(Material shown):
(** A [pd.Series] indexed by asset name. *)
Definition Series := list (string * Cell).

(** A [pd.Series] indexed by time label. *)
Definition TimeSeries (A : Type) := list (Z * A).

Inductive exn :=
  | NotImplementedError (msg : string)
  | AttributeError (msg : string)
  | ValueError (msg : string)
  | KeyError (msg : string)
  | TypeError (msg : string)
  | ZeroDivisionError (msg : string).

(** ** Float-like arithmetic on cells *)

Definition Qeqb (a b : Q) : bool := Qle_bool a b && Qle_bool b a.
Definition Qltb (a b : Q) : bool := negb (Qle_bool b a).

(** [x / y] with the IEEE outcome when [y] is zero. *)
Definition q_div (x y : Q) : Cell :=
  if Qeqb y 0 then
    if Qeqb x 0 then CNaN else if Qltb 0 x then CPosInf else CNegInf
  else CNum (x / y).

(** [c * s] for a finite scalar [s]. *)
Definition cell_scale (c : Cell) (s : Q) : Cell :=
  match c with
  | CNum q => CNum (q * s)
  | CNegInf => if Qeqb s 0 then CNaN else if Qltb 0 s then CNegInf else CPosInf
  | CPosInf => if Qeqb s 0 then CNaN else if Qltb 0 s then CPosInf else CNegInf
  | CNaN | CTime _ => CNaN
  end.

(** [c - s] for a finite scalar [s]. *)
Definition cell_sub (c : Cell) (s : Q) : Cell :=
  match c with
  | CNum q => CNum (q - s)
  | CTime _ => CNaN
  | other => other
  end.

(** [a / b], element of [Series / Series]. *)
Definition cell_div (a b : Cell) : Cell :=
  match a, b with
  | CNum x, CNum y => q_div x y
  | CNum x, (CNegInf | CPosInf) => CNum 0
  | CPosInf, CNum y => if Qltb y 0 then CNegInf else CPosInf
  | CNegInf, CNum y => if Qltb y 0 then CPosInf else CNegInf
  | _, _ => CNaN
  end.

(** The order of floats on cells that are not NaN. *)
Definition cell_leb (a b : Cell) : bool :=
  match a, b with
  | CNegInf, _ => true
  | _, CPosInf => true
  | CNum x, CNum y => Qle_bool x y
  | _, _ => false
  end.

Definition cell_ltb (a b : Cell) : bool := negb (cell_leb b a).

Definition is_nan (c : Cell) : bool :=
  match c with CNaN | CTime _ => true | _ => false end.

(** Equality of cells up to the representation of a rational. *)
Definition cell_eq (a b : Cell) : Prop :=
  match a, b with
  | CNum x, CNum y => x == y
  | CNaN, CNaN | CNegInf, CNegInf | CPosInf, CPosInf => True
  | CTime s, CTime t => s = t
  | _, _ => False
  end.

(** ** Column reductions of the engine *)

Definition Qsum (xs : list Q) : Q := fold_right Qplus 0 xs.

Definition Qlen (xs : list Q) : Q := inject_Z (Z.of_nat (length xs)).

(** [Series.mean()]: NaN on an empty column. *)
Definition col_mean (xs : list Q) : Cell :=
  match xs with
  | [] => CNaN
  | _ => CNum (Qsum xs / Qlen xs)
  end.

(** Sample variance, [ddof = 1]: undefined below two observations. *)
Definition col_var (xs : list Q) : option Q :=
  match xs with
  | [] | [_] => None
  | _ =>
      let m := Qsum xs / Qlen xs in
      Some (Qsum (map (fun x => (x - m) * (x - m)) xs) / (Qlen xs - 1))
  end.

(** Insertion sort, ascending. *)
Fixpoint insert_sorted (x : Q) (l : list Q) : list Q :=
  match l with
  | [] => [x]
  | y :: r => if Qle_bool x y then x :: l else y :: insert_sorted x r
  end.
Lemma no_empty_pair_snoc : forall lines line,
  no_empty_pair (lines ++ [line])
  = no_empty_pair lines && negb (text_eqb line [] && last_is_empty lines).
Proof.
  induction lines as [|a lines IH]; intros line.
  - simpl. rewrite andb_false_r. reflexivity.
  - destruct lines as [|b lines].
    + simpl. destruct (text_eqb a []), (text_eqb line []); reflexivity.
    + change ((a :: b :: lines) ++ [line]) with (a :: (b :: lines) ++ [line]).
      change (no_empty_pair (a :: (b :: lines) ++ [line]))
        with (negb (text_eqb a [] && text_eqb b [])
              && no_empty_pair ((b :: lines) ++ [line])).
      rewrite IH.
      change (no_empty_pair (a :: b :: lines))
        with (negb (text_eqb a [] && text_eqb b []) && no_empty_pair (b :: lines)).
      assert (L : last_is_empty (a :: b :: lines) = last_is_empty (b :: lines))
        by reflexivity.
      rewrite L, andb_assoc. reflexivity.
Qed.

Lemma no_empty_pair_app_l : forall ys xs,
  no_empty_pair (xs ++ ys) = true -> no_empty_pair xs = true.
Proof.
  induction ys as [|y ys IH] using rev_ind; intros xs H.
  - rewrite app_nil_r in H. exact H.
  - rewrite app_assoc, no_empty_pair_snoc in H.
    apply andb_prop in H. apply IH. exact (proj1 H).
Qed.

(** Lines that are neither a quit line nor the second of two empty lines
    are collected. *)
Lemma read_lines_typed : forall body lines rest,
  no_quit_line body = true ->
  no_empty_pair (lines ++ body) = true ->
  read_lines lines (map Typed body ++ rest) = read_lines (lines ++ body) rest.
Proof.
  induction body as [|l body IH]; intros lines rest Hq Hp.
  - rewrite app_nil_r. reflexivity.
  - cbn [no_quit_line forallb] in Hq. apply andb_prop in Hq. destruct Hq as [Hl Hq].
    change (lines ++ l :: body) with (lines ++ [l] ++ body) in *.
    rewrite app_assoc in *.
    pose proof (no_empty_pair_app_l _ _ Hp) as Hs.
    rewrite no_empty_pair_snoc in Hs. apply andb_prop in Hs.
    destruct Hs as [_ Hs]. apply negb_true_iff in Hs.
    cbn [map app read_lines]. rewrite Hs.
    apply negb_true_iff in Hl. rewrite Hl.
    apply IH; assumption.
Qed.

Lemma read_lines_entered : forall input lines0 lines rest,
  read_lines lines0 input = Entered lines rest ->
  exists body,
    lines = lines0 ++ body /\
    input = map Typed body ++ Typed [] :: rest /\
    no_quit_line body = true /\
    last_is_empty lines = true /\
    (no_empty_pair lines0 = true -> no_empty_pair lines = true).
Proof.
  induction input as [|e input IH]; intros lines0 lines rest H; [discriminate|].
  destruct e as [line|]; [|discriminate]. cbn [read_lines] in H.
  destruct (text_eqb line [] && last_is_empty lines0) eqn:Eb.
  - inversion H; subst lines rest. apply andb_prop in Eb. destruct Eb as [El Ee].
    apply text_eqb_eq in El. subst line.
    exists []. rewrite app_nil_r. repeat split; auto.
  - destruct (lower_is_quit line) eqn:Eq; [discriminate|].
    destruct (IH _ _ _ H) as (body & E1 & E2 & Hq & Hl & Hp).
    exists (line :: body). rewrite <- app_assoc in E1.
    split; [exact E1|]. split; [rewrite E2; reflexivity|].
    split; [|split].
    + cbn [no_quit_line forallb]. rewrite Eq. exact Hq.
    + exact Hl.
    + intros H0. apply Hp. rewrite no_empty_pair_snoc, H0, Eb.
      reflexivity.
Qed.

(** The inner loop of [interactive_demo] hands lines over exactly when two
    empty lines are typed one after the other, before any quit line, any
    interrupt and the end of the input: the lines handed over are those
    typed before, which hold no quit line and no two empty lines in a row
    and do not end with an empty line, followed by the first of the two
    empty lines; the input after the two empty lines is left for the next
    round. *)
Theorem entry_ends_at_two_empty_lines (input : list console_event)
  (lines : list text) (rest : list console_event) :
  read_lines [] input = Entered lines rest <->
  exists body,
    lines = body ++ [[]] /\
    input = map Typed body ++ Typed [] :: Typed [] :: rest /\
    no_quit_line body = true /\
    no_empty_pair (body ++ [[]]) = true.
Proof.
  split.
  - intros H. destruct (read_lines_entered _ _ _ _ H) as (all & E1 & E2 & Hq & Hl & Hp).
    simpl in E1. subst all.
    destruct (last_is_empty_split _ Hl) as (body & E). subst lines.
    exists body. repeat split.
    + rewrite E2, map_app, <- app_assoc. reflexivity.
    + unfold no_quit_line in *. rewrite forallb_app in Hq.
      apply andb_prop in Hq. exact (proj1 Hq).
    + apply Hp. reflexivity.
  - intros (body & E1 & E2 & Hq & Hp). subst lines input.
    change (map Typed body ++ Typed [] :: Typed [] :: rest)
      with (map Typed body ++ map Typed [[]] ++ Typed [] :: rest).
    rewrite app_assoc, <- map_app.
    rewrite read_lines_typed.
    + simpl app. cbn [read_lines]. rewrite last_is_empty_snoc. reflexivity.
    + unfold no_quit_line. rewrite forallb_app. unfold no_quit_line in Hq.
      rewrite Hq. reflexivity.
    + exact Hp.
Qed.

(** At any point of an entry, a quit line, in any letter case, and an
    interrupt make [interactive_demo] return, and at the end of the input
    the [EOFError] of [input()] leaves it: in the three cases the lines
    typed so far are dropped and nothing is handed over. *)
Theorem unfinished_entry_is_dropped (body : list text)
  (rest : list console_event) :
  no_quit_line body = true ->
  no_empty_pair body = true ->
  (forall line, lower_is_quit line = true ->
     read_lines [] (map Typed body ++ Typed line :: rest) = Quit) /\
  read_lines [] (map Typed body ++ Interrupt :: rest) = Exiting /\
  read_lines [] (map Typed body) = EndOfInput.
Proof.
  intros Hq Hp. repeat split.
  - intros line Hl. rewrite read_lines_typed by assumption.
    cbn [read_lines]. destruct line as [|c line]; [discriminate|].
    rewrite Hl. reflexivity.
  - rewrite read_lines_typed by assumption. reflexivity.
  - rewrite <- (app_nil_r (map Typed body)).
    rewrite read_lines_typed by assumption. reflexivity.
Qed.

Lemma unfinished_entry_is_dropped_witness :
  (forall line, lower_is_quit line = true ->
     read_lines [] (map Typed [u "<think>a</think>"; []; u "b"]
                    ++ Typed line :: [Typed (u "c")]) = Quit) /\
  read_lines [] (map Typed [u "<think>a</think>"; []; u "b"]
                 ++ Interrupt :: [Typed (u "c")]) = Exiting /\
  read_lines [] (map Typed [u "<think>a</think>"; []; u "b"]) = EndOfInput.
Proof.
  apply (unfinished_entry_is_dropped [u "<think>a</think>"; []; u "b"]
           [Typed (u "c")]); reflexivity.
Defined.

Lemma blank_line_join : forall body,
  forallb isspace (join nl body) = forallb blank_line body.
Proof.
  induction body as [|l body IH]; [reflexivity|].
  destruct body as [|l' body].
  - simpl. rewrite andb_true_r. reflexivity.
  - change (join nl (l :: l' :: body)) with (l ++ nl ++ join nl (l' :: body)).
    rewrite !forallb_app, IH. reflexivity.
Qed.

(** The content of an entry is the lines typed before the two empty lines,
    joined by newlines, and the entry is skipped without being processed
    exactly when each of these lines holds nothing but whitespace. *)
Theorem blank_entry_is_skipped (body : list text) :
  entered_content (body ++ [[]]) = join nl body /\
  (is_processed (entered_content (body ++ [[]])) = false
   <-> forallb blank_line body = true).
Proof.
  assert (E : entered_content (body ++ [[]]) = join nl body).
  { unfold entered_content. rewrite removelast_last. reflexivity. }
  split; [exact E|]. rewrite E, <- blank_line_join. unfold is_processed.
  split; intros H.
  - apply visible_nil_spaces. rewrite <- visible_strip.
    destruct (strip (join nl body)); [reflexivity|discriminate].
  - rewrite strip_spaces by exact H. reflexivity.
Qed.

(Goal of the exercise):
Work out how many lines of the material above contain the word "after", then give only that figure.

(Worked solution):
2